Las amenazas cibernéticas están al orden del día; todos los días nos encontramos con diferentes amenazas que ponen en jaque la seguridad de los usuarios que tienen tanto teléfonos móviles, tablets o incluso ordenadores. Sin embargo, no todas las amenazas son iguales y hay casos excepcionales como el que hemos conocido hoy, que proviene desde Corea del Norte y que podría suponer una gran amenaza para los afectados.

Los hackers menos experimentados no pueden ocasionar graves problemas de seguridad en los dispositivos actuales, gracias a las extensas medidas de prevención que se integran en los sistemas operativos Android, iOS, macOS y en Windows. Pero hay casos excepcionales como el demo conocido hoy, donde un reconocido grupo de hackers llamado APT37 ha conseguido burlar las medidas de seguridad para conseguir el acceso a prácticamente todo lo que un usuario puede almacenar o hacer con el teléfono.

Desde grabar audio hasta hacer capturas de pantalla y extraer datos

Esta amenaza afecta principalmente a todos aquellos que tienen un dispositivo Android en sus manos, aunque tampoco se libran los usuarios de Windows. El ataque informático está destinado a conseguir acceder a su información más privada y robar todos los datos posibles para extorsionar personas, acceder a sus cuentas bancarias y otros propósitos de mala índole. Otro de los efectos que puede tener es el acceso a recolectar todos nuestros contactos almacenados en el smartphone, incluso los mensajes recibidos y enviados a través de SMS, el registro de llamadas completo e incluso hay casos donde se han extraído las contraseñas privadas.

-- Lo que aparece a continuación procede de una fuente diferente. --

(* ===== verification/ConfProps.v ===== *)
(** * ConfProps: the configuration file

    Theorems on Conf.v.  A configuration that is written out is the one
    parse_config() makes of its text, and every configuration it makes has
    networks for which the connection routines of Daemon.v exit or are
    undefined. *)
From stdpp Require Import base list strings.
From Stdlib Require Import Ascii.
From S2P Require Import Prelude CString CNum NetAddr IfData IfCore IfNet IfKernel FlagProps Daemon DaemonProps Conf LexProps.

(** ** What an accepted configuration holds

    [post m P]: whatever [m] returns satisfies [P]. *)

Definition post {S A} (m : CM S A) (P : A → Prop) : Prop := ∀ s a s', m s = (Ok a, s') → P a.

Lemma post_ret {S A} (a : A) (P : A → Prop) : P a → post (mret a : CM S A) P.
Proof. intros HP s b s' [= <- _]. done. Qed.

Lemma post_stop {S A} w (P : A → Prop) : post (stopM w : CM S A) P.
Proof. by intros s a s'. Qed.

Lemma post_bind {S A B} (m : CM S A) (f : A → CM S B) P : (∀ a, post (f a) P) → post (m ≫= f) P.
Proof. intros Hf s b s' (a & s1 & _ & E)%bind_inv. by eapply Hf. Qed.

Lemma post_bind_with {S A B} (m : CM S A) (f : A → CM S B) R P :
  post m R → (∀ a, R a → post (f a) P) → post (m ≫= f) P.
Proof. intros Hm Hf s b s' (a & s1 & E1 & E2)%bind_inv. eapply Hf; [by eapply Hm|done]. Qed.

Lemma post_opts_l {A} (opt : A → CM lstate A) (I : A → Prop) a fuel :
  (∀ a, I a → post (opt a) I) → I a → post (opts_l opt a fuel) I.
Proof.
  intros Ho. revert a. induction fuel as [|fuel IH]; intros a Ha; [apply post_stop|].
  cbn [opts_l]. apply post_bind. intros t. case_bool_decide.
  - apply post_bind. intros _. by apply post_ret.
  - eapply post_bind_with; [by apply Ho|]. intros a' Ha'. apply post_bind. intros _. by apply IH.
Qed.

Lemma post_block {A} (opt : A → CM lstate A) (I : A → Prop) a fuel :
  (∀ a, I a → post (opt a) I) → I a → post (block opt a fuel) I.
Proof.
  intros Ho Ha. unfold block. apply post_bind. intros t. case_bool_decide; [|by apply post_ret].
  do 3 (apply post_bind; intros ?). case_bool_decide.
  - apply post_bind. intros _. by apply post_ret.
  - eapply post_bind_with; [by apply Ho|]. intros a' Ha'. by apply post_opts_l.
Qed.
(* ===== verification/System.v ===== *)
(** * System: the engine and the parent joined by their pipe

    The engine of Engine.v and the parent of Daemon.v, and the socket pair
    between them, as one step relation: clients act on the engine, the engine
    writes to the pipe, and the parent reads from it and handles what it has
    received.  The theorems carry the laws of Channel.v over to the two
    processes and follow the commands of a client through both. *)
From coqutil Require Import Byte.
From stdpp Require Import base list strings relations.
From S2P Require Import Prelude IfData Gate IfNet IfKernel FlagProps ImsgBuffer Imsg Channel Engine.
From S2P Require Import EngineProps Daemon.

(** ** Payloads *)

Definition payload : Type := imsg_hdr * list byte.
Definition payload_of (m : msg) : payload := (g_hdr m, g_data m).
Definition raw (ps : list payload) : list byte := concat (map (λ p, frame p.1 p.2) ps).
Definition framed (p : payload) : Prop := frame_ok p.1 p.2.

(** ** The state and its steps *)

Section system.
Context `{K : Kernel, LB : Libs}.

(** [s_sent] is what the engine has queued for the parent and [s_got] what the
    parent has handled since the start; no code reads them. *)
Record sys := mk_sys {
  s_engine : engine;
  s_net : list segment;
  s_daemon : daemon;
  s_sent : list msg;
  s_got : list payload;
}.

Context (networks : list network).

Inductive sys_step : sys → sys → Prop :=
| SY_client e e' net d sent got ms :
    e_exit e = false → client_step e (Ok tt, e') →
    queues (ie_ibuf (e_parent e)) ms (ie_ibuf (e_parent e')) →
    sys_step (mk_sys e net d sent got) (mk_sys e' net d (sent ++ ms) got)
| SY_send e e' net d sent got rcv snd :
    e_exit e = false → ie_added (e_parent e) = true → has_bits (ie_events (e_parent e)) EV_WRITE →
    sendmsg_answer (i_w (ie_ibuf (e_parent e))) snd →
    ifconfigd_dispatch_parent EV_WRITE rcv snd (set_parent (event_del (e_parent e)) e) = (Ok tt, e') →
    sys_step (mk_sys e net d sent got)
      (mk_sys e' (net ++ sendmsg_segments (i_w (ie_ibuf (e_parent e))) snd) d sent got)
| SY_merge e n1 fd b1 b2 n2 d sent got :
    sys_step (mk_sys e (n1 ++ mk_seg fd b1 :: mk_seg None b2 :: n2) d sent got)
      (mk_sys e (n1 ++ mk_seg fd (b1 ++ b2) :: n2) d sent got)
| SY_read e sg net d d' sent got k snd new :
    0 < k ≤ Zlen (sg_bytes sg) → Zlen (i_r (ie_ibuf (d_iev d))) + k ≤ IBUF_READ_SIZE →
    d_exit d = false → ie_added (d_iev d) = true →
    main_dispatch_ifconfigde networks EV_READ (RecvOk (Ztake k (sg_bytes sg)) (seg_cmsgs sg)) snd
      (set_diev (event_del (d_iev d)) d) = (Ok tt, d') →
    i_r (ie_ibuf (d_iev d)) ++ Ztake k (sg_bytes sg) = raw new ++ i_r (ie_ibuf (d_iev d')) →
    Forall framed new → incomplete (i_r (ie_ibuf (d_iev d'))) = true →
    sys_step (mk_sys e (sg :: net) d sent got)
      (mk_sys e (seg_rest k sg ++ net) d' sent (got ++ new)).

Definition sys_init (lfd pfd fd pid child : Z) (c1 c2 : cenv) (k : kstate) : sys :=
  mk_sys (engine_init lfd pfd fd child c1) [] (daemon_init fd pfd pid child c2 k) [] [].

Definition sys_reach (s : sys) : Prop :=
  ∃ lfd pfd fd pid child c1 c2 k, lfd ≠ pfd ∧ rtc sys_step (sys_init lfd pfd fd pid child c1 c2 k) s.
End system.

(** ** Payloads are determined by their bytes *)

Lemma frame_inj h1 d1 h2 d2 r1 r2 :
  frame_ok h1 d1 → frame_ok h2 d2 → frame h1 d1 ++ r1 = frame h2 d2 ++ r2 →
  h1 = h2 ∧ d1 = d2 ∧ r1 = r2.
Proof.
  intros H1 H2 E. assert (h1 = h2) as ->.
  { rewrite <- (hdr_decode_frame h1 d1 r1), E by apply H1. apply hdr_decode_frame, H2. }
  split; [done|]. apply app_inj_1 in E as [E ->].
  - unfold frame in E. by apply app_inv_head in E.
  - apply Nat2Z.inj. fold (Zlen (frame h2 d1)). fold (Zlen (frame h2 d2)). by rewrite !Zlen_frame.
Qed.

Lemma not_incomplete h d r : frame_ok h d → incomplete (frame h d ++ r) = false.
Proof.
  intros Hok. pose proof (Zlen_frame _ _ Hok) as Hl. pose proof Hok as [(_ & Hr & _) _].
  unfold incomplete. rewrite hdr_decode_frame, Zlen_app, Hl by apply Hok.
  pose proof (Zlen_nonneg r). apply orb_false_intro; apply Z.ltb_ge; lia.
Qed.

Lemma raw_cons h d ps : raw ((h, d) :: ps) = frame h d ++ raw ps.
Proof. reflexivity. Qed.

Lemma raw_unique ps1 : ∀ ps2 r1 r2,
  Forall framed ps1 → Forall framed ps2 → incomplete r1 = true → incomplete r2 = true →
  raw ps1 ++ r1 = raw ps2 ++ r2 → ps1 = ps2 ∧ r1 = r2.
Proof.
  induction ps1 as [|[h1 d1] ps1 IH]; intros [|[h2 d2] ps2] r1 r2 H1 H2 I1 I2 E;
    rewrite ?raw_cons, <- ?app_assoc in E.
  - done.
  - apply list.Forall_cons in H2 as [Hf _].
    pose proof (not_incomplete h2 d2 (raw ps2 ++ r2) Hf) as Hc. rewrite <- E in Hc.
    change (incomplete r1 = false) in Hc. congruence.
  - apply list.Forall_cons in H1 as [Hf _].
    pose proof (not_incomplete h1 d1 (raw ps1 ++ r1) Hf) as Hc. rewrite E in Hc.
    change (incomplete r2 = false) in Hc. congruence.
  - apply list.Forall_cons in H1 as [Hf1 H1]. apply list.Forall_cons in H2 as [Hf2 H2].
    destruct (frame_inj h1 d1 h2 d2 _ _ Hf1 Hf2 E) as (-> & -> & E').
    destruct (IH ps2 r1 r2) as [-> ->]; done.
Qed.

Lemma wire_raw ms : wire ms = raw (map payload_of ms).
Proof. unfold wire, raw. by rewrite map_map. Qed.

Lemma framed_payloads ms : Forall msg_ok ms → Forall framed (map payload_of ms).
Proof. induction 1 as [|m ms Hm _ IH]; constructor; [apply Hm|done]. Qed.

(** ** The messages queued are determined by the queue *)

Definition holds (m : msg) (b : ibuf) : Prop := msg_ok m ∧ iov b = wire1 m ∧ b_fd b = g_fd m.

Lemma queues_bufs ib ms ib' :
  queues ib ms ib' → ∃ bs, m_bufs (i_w ib') = m_bufs (i_w ib) ++ bs ∧ Forall2 holds ms bs.
Proof.
  induction 1 as [|ms ib' m b _ (bs & Hb & Hf) Hm Hl Hr Hfd Hi].
  { exists []. by rewrite app_nil_r. }
  exists (bs ++ [b]). simpl. rewrite Hb, <- app_assoc. split; [done|].
  apply Forall2_app; [done|]. apply Forall2_cons. split; [done|constructor].
Qed.

Lemma holds_inj m1 m2 b : holds m1 b → holds m2 b → m1 = m2.
Proof.
  intros (Hm1 & H1 & F1) (Hm2 & H2 & F2). rewrite H1 in H2. unfold wire1 in H2.
  destruct (frame_inj (g_hdr m1) (g_data m1) (g_hdr m2) (g_data m2) [] []) as (Hh & Hd & _);
    [apply Hm1|apply Hm2|by rewrite H2|]. destruct m1, m2; simpl in *. congruence.
Qed.

Lemma queues_unique ib ms1 ms2 ib' : queues ib ms1 ib' → queues ib ms2 ib' → ms1 = ms2.
Proof.
  intros (bs1 & E1 & F1)%queues_bufs (bs2 & E2 & F2)%queues_bufs.
  rewrite E1 in E2. apply app_inv_head in E2 as <-. clear E1. revert ms2 F2.
  induction F1 as [|m b ms bs Hm _ IH]; intros ms2 F2.
  - by apply Forall2_nil_inv_r in F2 as ->.
  - apply Forall2_cons_inv_r in F2 as (m2 & ms' & Hm2 & F2 & ->).
    f_equal; [by eapply holds_inj|auto].
Qed.

(** ** What the engine does to the channel *)

(** A message the engine makes of one of a client. *)
Definition from_client (m : msg) : Prop :=
  ∃ pid c td, frame_ok (im_hdr c) (im_data c) ∧ forward c = Some td ∧ m = to_parent pid td.

Lemma forwards_from_client pid ms qs :
  all_framed ms → qs `sublist_of` forwards pid ms → Forall from_client qs.
Proof.
  intros Hall Hs. apply list.Forall_forall. intros m Hm.
  apply (elem_of_sublist _ _ _ Hm) in Hs.
  apply list_elem_of_fmap in Hs as (td & -> & Htd). apply list_elem_of_omap in Htd as (c & Hc & Hf).
  exists pid, c, td. split_and!; [|done..]. by apply (proj1 (list.Forall_forall _ _) Hall).
Qed.

Lemma client_step_queues e e' :
  engine_inv e → client_step e (Ok tt, e') →
  engine_inv e' ∧ ∃ qs, queues (ie_ibuf (e_parent e)) qs (ie_ibuf (e_parent e')) ∧ Forall from_client qs.
Proof.
  intros Hinv Hs. inversion Hs as [a Hn E|i c event rcv snd Hi _ _ _ Hr Hsnd E].
  - pose proof (accept_step_inv a e Hinv Hn) as H. unfold wpx in H. rewrite E in H. split; [done|].
    exists []. split; [|constructor]. clear -E. unfold control_accept in E.
    destruct (ac_fd a) as [fd|]; [|by injection E as <-; constructor].
    unfold session_socket_blockmode in E. destruct (ac_getfl a); [|done]. destruct (ac_setfl a); [|done].
    unfold env in E. run in E. destruct (alloc_ok (e_env e)) as [[[|]|w] c1]; simpl in E; simplify_eq; constructor.
  - pose proof (conn_step_inv i c event rcv snd e Hinv Hi Hr Hsnd) as H. unfold wp in H.
    unfold conn_fd in H. rewrite E in H. destruct H as (Hinv' & open & ms & rest & _ & Hall & Hf & _).
    split; [done|]. destruct Hf as (qs & Hsub & Hg & _). exists qs. split; [apply Hg|].
    by eapply forwards_from_client.
Qed.

Lemma chan_env tx c net rx crx sent got u1 u2 c' crx' :
  chan_inv_at (mk_chan tx c net rx crx sent got) u1 u2 →
  chan_inv_at (mk_chan tx c' net rx crx' sent got) u1 u2.
Proof. by intros []. Qed.

Lemma chan_queues tx c net rx crx sent got ms tx' :
  queues tx ms tx' → chan_inv (mk_chan tx c net rx crx sent got) →
  chan_inv (mk_chan tx' c net rx crx (sent ++ ms) got).
Proof.
  induction 1 as [|ms tx' m b _ IH Hm Hl Hr Hf Hi]; intros Hinv; [by rewrite app_nil_r|].
  destruct (IH Hinv) as (u1 & u2 & Hat). exists u1, (u2 ++ [m]). rewrite app_assoc.
  by eapply inv_compose.
Qed.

Pedro Santamaría con el Samsung Galaxy S26 Ultra en mano
Pedro Santamaría con el Samsung Galaxy S26 Ultra en mano / Foto del Grupo ADSLZone

Esta amenaza tiene efectos diferentes en los ordenadores con Windows; en este caso, las capturas de pantalla y el registro de todas las teclas pulsadas, así como el contenido del portapapeles, son su gran peligro.

Los expertos en ciberseguridad han llamado al virus BirdCall, alertando de lo invasivo que puede llegar a ser porque los afectados no se dan cuenta ni pueden sospechar fácilmente de que su teléfono móvil, tablet o incluso el ordenador está siendo controlado. Esto multiplica los riesgos y podría generar situaciones de peligro extraordinario.

Aunque este virus comenzó a dar sus primeros pasos hace cinco años con el objetivo de acceder a los ordenadores con sistema operativo Windows, en otoño de 2024 dio los primeros pasos modificando su base para convertirse en una amenaza encubierta detrás de las aplicaciones de juego gratuitas que se facilitan a través de Internet.